The company has received investment from CATL and NIO Capital
NANJING, China, Sept. 16, 2021 /PRNewswire/ — Jiangsu YKC New Energy Technology Co., Ltd. (YKC), China’s leading renewable energy IoT service provider, has formally announced the completion of its Series B2 financing with investment from NIO Capital. Investment for the company’s Series B1 and Series A rounds came from CATL and GLP, respectively. From a world leading logistics provider and power battery giant, to top-of-the-line car maker, YKC’s rapid development benefited from the booming electric vehicle (EV) market and related support facilities in China.

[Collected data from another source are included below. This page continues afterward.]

(** * wr-audit-log: the capture helpers, the metadata merge and the logger facade

    A shallow embedding of the TypeScript sources

      - [mergeMetadata]: [src/unnamed/part_001] (with the key guard) and
        [src/unnamed/part_000] (without it),
      - [extractPrimaryKey]: [src/unnamed/part_001] (reads the configured
        key) and [src/src/utils/primary-key.ts] (searches for an id field),
      - [createUpdateAuditLogs]: [src/src/capture/update.ts],
      - [sanitizeError] and the class [AuditLogger] (its constructor with
        [normalizeConfig], [shouldAudit], [logInsert], [logUpdate],
        [logDelete]): [src/src/utils/logging.ts],

    followed by the properties the specification states about them and by
    further properties of the code.

    Conventions of the model.

      - A JavaScript string is a [string]: a sequence of 8-bit code units.
      - A [number] is an integer ([VNumber n] with [n : Z]); its string form
        is modelled for the safe integers, where it is the decimal digits.
        Fractions, NaN and the infinities are outside the model.
      - Objects that can be shared or cyclic (JSON columns) live in a [heap]
        and are referred to by address; a row ([Record<string, unknown>]) is
        given by its own enumerable properties in enumeration order, and its
        prototype is [Object.prototype]: reading a name the row does not have
        gives what is inherited under it.
      - How deep the host lets calls nest is a parameter of the host; a
        traversal that goes deeper throws the host's [RangeError].
      - [NoResult] marks what is outside the model: the accessor [__proto__]
        as a key field, calls of functions held by the data, numbers outside
        the safe integers, addresses that are not allocated. *)

From Stdlib Require Import List String Ascii ZArith NArith Bool Arith Lia.
From Stdlib Require Import DecimalString DecimalPos DecimalZ.
Import ListNotations.

Local Open Scope string_scope.
Local Open Scope list_scope.

(** String concatenation, written as JavaScript's [+] on strings. *)
Infix "+++" := String.append (right associativity, at level 60).

(* ================================================================= *)
(** * JavaScript values and built-ins *)

Module Js.

(** ** Outcomes of a call *)

Inductive error : Type :=
| Error (message : string)
| TypeError (message : string)
| RangeError (message : string).

(** A call returns or throws.  [NoResult] is the model's own third case: the
    call leaves the model (see the conventions above) or produces a value
    the TypeScript signature excludes. *)
Inductive outcome (A : Type) : Type :=
| Returns (a : A)
| Throws (e : error)
| NoResult.

Arguments Returns {A} a.
Arguments Throws {A} e.
Arguments NoResult {A}.

Definition bind {A B : Type} (m : outcome A) (k : A -> outcome B) : outcome B :=
  match m with
  | Returns a => k a
  | Throws e => Throws e
  | NoResult => NoResult
  end.

Notation "x <- m ;; k" := (bind m (fun x => k))
  (at level 61, m at next level, right associativity).
Notation "' pat <- m ;; k" := (bind m (fun x => match x with pat => k end))
  (at level 61, pat pattern, m at next level, right associativity).

(** ** Values *)

Definition addr := nat.

Inductive value : Type :=
| VUndefined
| VNull
| VBool (b : bool)
| VNumber (n : Z)
| VBigInt (n : Z)
| VString (s : string)
| VDate (t : option Z)        (* time value in ms; [None] for an invalid date *)
| VRef (a : addr)             (* an object or an array, by identity *)
| VNative (name : string).    (* a built-in function, by its name *)

(** Own enumerable string-keyed properties, in enumeration order. *)
Definition obj := list (string * value).

Inductive hobj : Type :=
| OObject (fields : obj)
| OArray (items : list value).

Definition heap := list hobj.

(** What the host decides.  About dates: [String(d)] depends on its time
    zone; [d.toISOString()] is given for valid dates.  About the stack: how
    many calls of [Array.prototype.join], and how many of
    SerializeJSONProperty, it lets nest before it throws its [RangeError];
    the second is at least three, which is a row holding an object holding a
    value. *)
Class Host : Type := {
  dateToString : option Z -> string;
  dateToISOString : Z -> string;
  toStringDepth : nat;
  stringifyDepth : nat;
  stringifyDepth_min : (3 <=? stringifyDepth)%nat = true
}.

(** [v == null] *)
Definition isNullish (v : value) : bool :=
  match v with
  | VUndefined | VNull => true
  | _ => false
  end.

(** [v === undefined] *)
Definition isUndefined (v : value) : bool :=
  match v with
  | VUndefined => true
  | _ => false
  end.

(** ** Strings *)

Definition dquote : string := String (ascii_of_nat 34) EmptyString.

(** The decimal digits of an integer, with a minus sign when negative:
    [String(n)] for a big integer, and for a number that is a safe
    integer. *)
Definition Z_to_string (n : Z) : string := NilEmpty.string_of_int (Z.to_int n).

(** [Number.isSafeInteger(n)] on an integer *)
Definition isSafeInteger (n : Z) : bool := (Z.abs n <=? 9007199254740991)%Z.

(** [String(n)] for a number: beyond the safe integers (rounding, and the
    exponent form from 10^21 on) it is not modelled. *)
Definition numberToString (n : Z) : option string :=
  if isSafeInteger n then Some (Z_to_string n) else None.

(** [String(f)] for a built-in function, as V8 prints it. *)
Definition functionText (name : string) : string :=
  "function " +++ name +++ "() { [native code] }".

Definition nat_to_string (n : nat) : string := Z_to_string (Z.of_nat n).

(** [xs.join(sep)] on strings *)
Fixpoint join (sep : string) (xs : list string) : string :=
  match xs with
  | [] => EmptyString
  | [x] => x
  | x :: rest => x +++ sep +++ join sep rest
  end.

Definition lowerChar (c : ascii) : ascii :=
  let n := nat_of_ascii c in
  if ((65 <=? n) && (n <=? 90))%nat then ascii_of_nat (n + 32)
  else if ((192 <=? n) && (n <=? 222) && negb (n =? 215))%nat then ascii_of_nat (n + 32)
  else c.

Expanding market: China’s EV market on the verge of entering a period of accelerated growth
From 2014 to 2021, China’s charging pile market has evolved from a policy-driven model to a market-driven one. Data from Ministry of Public Security of the People’s Republic of China and the China Electric Vehicle Charging Infrastructure Promotion Alliance (EVCIPA) shows that as of the first half of 2021, China was home to 6.03 million EVs and approximately 1.95 million charging piles, with a vehicle-pile ratio of nearly 3-to-1. According to the Chinese government’s plan for the development of the EV sector, the country’s vehicle-pile ratio will gradually migrate to 1-to-1, meaning that there is still huge growth potential for the build out of a charging pile infrastructure. The size of such a construction market is expected to climb to a valuation in the trillions of yuan.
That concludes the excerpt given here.